Task goal -> Please retype the material beneath this task exactly, starting with its first line and finishing with the line containing "that are not".

Provided data ->
- - -

(** C10. [generate_variants] finds the words of a seed by splitting on
    the space character alone. A seed with no space character, whatever
    other whitespace separates its words (a tab, say), splits into one
    token, so the infix option adds no variant to it; the prefix and suffix
    variants of letters, wildcards and question words are generated all the
    same. *)
Theorem words_split_on_space_only (seed : string) :
  SPACE ∉ chars seed →
  str_split SPACE seed = [seed]
  ∧ (∀ l w q p s,
       variant_set seed l w q p true s = variant_set seed l w q p false s)
  ∧ (∀ w q p s letter, letter ∈ ALPHABET →
       (p = true → letter +:+ " " +:+ seed ∈ variant_set seed true w q p true s)
       ∧ (s = true → seed +:+ " " +:+ letter ∈ variant_set seed true w q p true s))
  ∧ (∀ l q p s,
       (p = true → "* " +:+ seed ∈ variant_set seed l true q p true s)
       ∧ (s = true → seed +:+ " *" ∈ variant_set seed l true q p true s))
  ∧ (∀ l w p s qw, qw ∈ QUESTION_WORDS →
       (p = true → qw +:+ seed ∈ variant_set seed l w true p true s)
       ∧ (s = true → seed +:+ qw ∈ variant_set seed l w true p true s)).
Proof.
  intros Hs. split; [by apply str_split_single|].
  split; [intros; by apply infix_irrelevant|].
  split; [|split].
  - intros w q p s letter Hl. split; intros ->.
    + by apply letter_prefix_in.
    + by apply letter_suffix_in.
  - intros l q p s. split; intros ->.
    + apply wildcard_prefix_in.
    + apply wildcard_suffix_in.
  - intros l w p s qw Hqw. split; intros ->.
    + by apply question_prefix_in.
    + by apply question_suffix_in.
Qed.

(** "hey", a tab, "google". *)
Definition hey_tab_google : string := "hey" +:+ String TAB "google".

(** The words of a seed as the specification counts them (section 3: one
    or more whitespace-separated words): the maximal runs of characters
    that are not whitespace, as [str.split()] without argument gives them. *)
Fixpoint whitespace_words (s : string) : list string :=
  match s with
  | EmptyString => []
  | String c s' =>
      if isspace c then whitespace_words s'
      else
        match s' with
        | EmptyString => [String c EmptyString]
        | String c' _ =>
            if isspace c' then String c EmptyString :: whitespace_words s'
            else match whitespace_words s' with
                 | w :: ws => String c w :: ws
                 | [] => [String c EmptyString]
                 end
        end
  end.
Lemma insert_by_Permutation x l : insert_by R x l ≡ₚ x :: l.
Proof.
  induction l as [|y l IH]; simpl; [done|].
  case_decide; [done|]. rewrite IH. apply Permutation_swap.
Qed.

Lemma sort_by_Permutation l : sort_by R l ≡ₚ l.
Proof.
  induction l as [|x l IH]; simpl; [done|].
  by rewrite insert_by_Permutation, IH.
Qed.

Lemma length_sort_by l : length (sort_by R l) = length l.
Proof. by rewrite sort_by_Permutation. Qed.

Lemma elem_of_sort_by x l : x ∈ sort_by R l ↔ x ∈ l.
Proof. by rewrite sort_by_Permutation. Qed.

Context `{!Total R, !Transitive R}.

Lemma insert_by_sorted x l :
  StronglySorted R l → StronglySorted R (insert_by R x l).
Proof.
  induction 1 as [|y l Hl IH Hy]; simpl.
  - repeat constructor.
  - case_decide as Hxy.
    + constructor; [by constructor|].
      constructor; [done|]. eapply Forall_impl; [exact Hy|].
      intros z Hz. by trans y.
    + constructor; [done|].
      rewrite insert_by_Permutation. constructor; [|done].
      by destruct (total R x y).
Qed.

Lemma sort_by_sorted l : StronglySorted R (sort_by R l).
Proof.
  induction l as [|x l IH]; simpl; [constructor|by apply insert_by_sorted].
Qed.
End sort_by_facts.

Section order_facts.
Context `{Lexico K, !StrictOrder (@lexico K _), !TrichotomyT (@lexico K _)}.
Context {A} (key : A → K).

#[global] Instance below_total : Total (below key).
Proof.
  intros x y. unfold below.
  destruct (trichotomy lexico (key x) (key y)) as [Hlt|[Heq|Hgt]].
  - left. intros Hyx. apply (irreflexivity lexico (key x)). by trans (key y).
  - left. rewrite Heq. apply (irreflexivity lexico).
  - right. intros Hyx. apply (irreflexivity lexico (key x)). by trans (key y).
Qed.

#[global] Instance below_trans : Transitive (below key).
Proof.
  intros x y z Hxy Hyz Hzx. unfold below in *.
  destruct (trichotomy lexico (key y) (key z)) as [Hlt|[Heq|Hgt]]; [|congruence|done].
  apply Hxy. by trans (key z).
Qed.

#[global] Instance above_total : Total (above key).
Proof. intros x y. destruct (total (below key) x y); [by right|by left]. Qed.

#[global] Instance above_trans : Transitive (above key).
Proof. intros x y z Hxy Hyz. by apply (below_trans z y x). Qed.

(** Two elements neither of which is strictly before the other have
    the same key. *)
Lemma below_antisym x y : below key x y → below key y x → key x = key y.
Proof.
  unfold below. intros Hxy Hyx.
  by destruct (trichotomy lexico (key x) (key y)) as [?|[?|?]].
Qed.
End order_facts.
(** X7. A leak is for good: when the nodes of a group are referenced by
    no node outside the group, dropping a handle to a node outside it,
    with everything that this destroys in turn, leaves every node of the
    group exactly as it was, and the group is as isolated as before.  So
    a root and a child that own each other are freed by no later drop of
    any other handle. *)
Theorem isolated_group_survives (p : shared_ptr) (h h' : heap)
    (group : list positive)
    (Hiso : isolated h group = true)
    (Hout : forall a, p = Some a -> a ∉ group)
    (Hrel : release p h = Some h') :
  (forall a, a ∈ group -> h' !! a = h !! a) /\ isolated h' group = true.
Proof.
  unfold release in Hrel.
  eapply release_all_isolated; [exact Hiso | | exact Hrel].
  destruct p as [a |]; simpl; [| constructor].
  constructor; [apply Hout; reflexivity | constructor].
Qed.

Lemma isolated_group_survives_witness :
  ({[ 1%positive :=
        {| use_count := 1;
           managed := obj_folder
             (mk_SFolder "pkg" "pkg" None [] [("bin"%string, Some 2%positive)]) |};
      2%positive :=
        {| use_count := 1;
           managed := obj_folder
             (mk_SFolder "pkg/bin" "bin" (Some 1%positive) [] []) |} ]} : heap)
    !! 2%positive
  =
  ({[ 1%positive :=
        {| use_count := 1;
           managed := obj_folder
             (mk_SFolder "pkg" "pkg" None [] [("bin"%string, Some 2%positive)]) |};
      2%positive :=
        {| use_count := 1;
           managed := obj_folder
             (mk_SFolder "pkg/bin" "bin" (Some 1%positive) [] []) |};
      3%positive :=
        {| use_count := 1;
           managed := obj_folder (mk_SFolder "tmp" "tmp" None [] []) |} ]} : heap)
    !! 2%positive.
Proof.
  destruct (isolated_group_survives (Some 3%positive)
    {[ 1%positive :=
         {| use_count := 1;
            managed := obj_folder
              (mk_SFolder "pkg" "pkg" None [] [("bin"%string, Some 2%positive)]) |};
       2%positive :=
         {| use_count := 1;
            managed := obj_folder
              (mk_SFolder "pkg/bin" "bin" (Some 1%positive) [] []) |};
       3%positive :=
         {| use_count := 1;
            managed := obj_folder (mk_SFolder "tmp" "tmp" None [] []) |} ]}
    {[ 1%positive :=
         {| use_count := 1;
            managed := obj_folder
              (mk_SFolder "pkg" "pkg" None [] [("bin"%string, Some 2%positive)]) |};
       2%positive :=
         {| use_count := 1;
            managed := obj_folder
              (mk_SFolder "pkg/bin" "bin" (Some 1%positive) [] []) |} ]}
    [1%positive; 2%positive]) as [H _].
  - vm_compute. reflexivity.
  - intros a [= <-]. rewrite !elem_of_cons, elem_of_nil.
    intros [E | [E | []]]; discriminate.
  - vm_compute. reflexivity.
  - apply H. rewrite !elem_of_cons. auto.
Defined.

Lemma drop_all_app (xs ys : list positive) (h : heap) :
  drop_all (xs ++ ys) h = drop_all xs h ≫= drop_all ys.
Proof.
  revert h. induction xs as [| x xs IH]; intros h; simpl; [reflexivity |].
  destruct (release (Some x) h) as [h1 |]; simpl; [apply IH | reflexivity].
Qed.

(** A folder that has just been made, with no children yet, goes away
    with its only handle and gives the owner it took back to its parent. *)
Lemma release_new_folder (h : heap) (a : positive) (f : SFolder) (p : shared_ptr) :
  h !! a = None ->
  parentFolder f = p -> files f = [] -> subfolders f = [] ->
  (forall q, p = Some q -> exists c, h !! q = Some c /\ (1 <= use_count c)%nat) ->
  release (Some a)
    (<[a := {| use_count := 1; managed := obj_folder f |}]> (acquire p h))
  = Some h.
Proof.
  intros Ha Hp Hfi Hs Hown. destruct p as [q |].
  - destruct (Hown q eq_refl) as (c & Hq & Hc).
    assert (Nqa : q <> a) by (intros ->; rewrite Ha in Hq; discriminate).
    apply (release_eq 2). simpl. rewrite lookup_insert_eq. simpl.
    rewrite Hp, Hfi, Hs. simpl.
    rewrite lookup_delete_ne by auto. rewrite lookup_insert_ne by auto.
    rewrite lookup_alter_eq, Hq. simpl.
    destruct (Nat.leb_spec (use_count c) 0) as [L | L]; [lia |].
    f_equal. apply map_eq. intros i.
    destruct (decide (i = q)) as [-> | Nq].
    + rewrite lookup_insert_eq, Hq. destruct c. reflexivity.
    + rewrite lookup_insert_ne by auto.
      destruct (decide (i = a)) as [-> | Na].
      * rewrite lookup_delete_eq. symmetry. exact Ha.
      * rewrite lookup_delete_ne by auto. rewrite lookup_insert_ne by auto.
        apply lookup_alter_ne. auto.
  - simpl. erewrite release_last.
    + f_equal. apply delete_insert_id. exact Ha.
    + apply lookup_insert_eq.
    + simpl. lia.
    + simpl. rewrite Hp, Hfi, Hs. reflexivity.
Qed.

(** X8. Ownership runs upwards and, without an entry in a mapping, it
    does not leak: folders nested to any depth through [parentFolder]
    alone, under a root or under a folder that has an owner, are all
    freed, and the heap is what it was before the first of them was
    constructed, once their handles are dropped from the innermost
    folder outwards. *)
Theorem nested_folders_released (combine : string -> string -> string)
    (names : list string) :
  forall (h : heap) (p : shared_ptr),
    (forall q, p = Some q ->
       exists c pf, h !! q = Some c /\ managed c = obj_folder pf /\
                    (1 <= use_count c)%nat) ->
    exists l h',
      make_chain combine h p names = Some (l, h') /\
      length l = length names /\
      drop_all (rev l) h' = Some h.
Proof.
  induction names as [| n names IH]; intros h p Hown.
  - exists [], h. repeat split.
  - assert (Hlive : live_folder h p = true).
    { destruct p as [q |]; [| reflexivity].
      destruct (Hown q eq_refl) as (c & pf & Hq & Hm & _).
      unfold live_folder. apply bool_decide_eq_true. exists pf.
      unfold folder_at. rewrite Hq. destruct c as [k o]. simpl in Hm.
      subst o. reflexivity. }
    destruct (make_shared_SFolder_live combine h n p Hlive)
      as (f & Hc & Hp & Hfi & Hs & Hmk).
    assert (Ha : h !! fresh (dom h) = None) by apply not_elem_of_dom, is_fresh.
    set (a := fresh (dom h)) in *.
    set (h1 := <[a := {| use_count := 1; managed := obj_folder f |}]> (acquire p h)) in *.
    destruct (IH h1 (Some a)) as (l & h2 & E & Hlen & Hdrop).
    { intros q [= <-]. exists {| use_count := 1; managed := obj_folder f |}, f.
      repeat split; [apply lookup_insert_eq | simpl; lia]. }
    exists (a :: l), h2. repeat split.
    + cbn [make_chain]. rewrite Hmk. simpl. rewrite E. reflexivity.
    + simpl. rewrite Hlen. reflexivity.
    + simpl rev. rewrite drop_all_app, Hdrop. simpl.
      unfold h1. rewrite release_new_folder; auto.
      intros q Hq. destruct (Hown q Hq) as (c & pf & H1 & _ & H3). eauto.
Qed.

- - -

Answer space ->
(** C10. [generate_variants] finds the words of a seed by splitting on
    the space character alone. A seed with no space character, whatever
    other whitespace separates its words (a tab, say), splits into one
    token, so the infix option adds no variant to it; the prefix and suffix
    variants of letters, wildcards and question words are generated all the
    same. *)
Theorem words_split_on_space_only (seed : string) :
  SPACE ∉ chars seed →
  str_split SPACE seed = [seed]
  ∧ (∀ l w q p s,
       variant_set seed l w q p true s = variant_set seed l w q p false s)
  ∧ (∀ w q p s letter, letter ∈ ALPHABET →
       (p = true → letter +:+ " " +:+ seed ∈ variant_set seed true w q p true s)
       ∧ (s = true → seed +:+ " " +:+ letter ∈ variant_set seed true w q p true s))
  ∧ (∀ l q p s,
       (p = true → "* " +:+ seed ∈ variant_set seed l true q p true s)
       ∧ (s = true → seed +:+ " *" ∈ variant_set seed l true q p true s))
  ∧ (∀ l w p s qw, qw ∈ QUESTION_WORDS →
       (p = true → qw +:+ seed ∈ variant_set seed l w true p true s)
       ∧ (s = true → seed +:+ qw ∈ variant_set seed l w true p true s)).
Proof.
  intros Hs. split; [by apply str_split_single|].
  split; [intros; by apply infix_irrelevant|].
  split; [|split].
  - intros w q p s letter Hl. split; intros ->.
    + by apply letter_prefix_in.
    + by apply letter_suffix_in.
  - intros l q p s. split; intros ->.
    + apply wildcard_prefix_in.
    + apply wildcard_suffix_in.
  - intros l w p s qw Hqw. split; intros ->.
    + by apply question_prefix_in.
    + by apply question_suffix_in.
Qed.

(** "hey", a tab, "google". *)
Definition hey_tab_google : string := "hey" +:+ String TAB "google".

(** The words of a seed as the specification counts them (section 3: one
    or more whitespace-separated words): the maximal runs of characters
    that are not whitespace, as [str.split()] without argument gives them. *)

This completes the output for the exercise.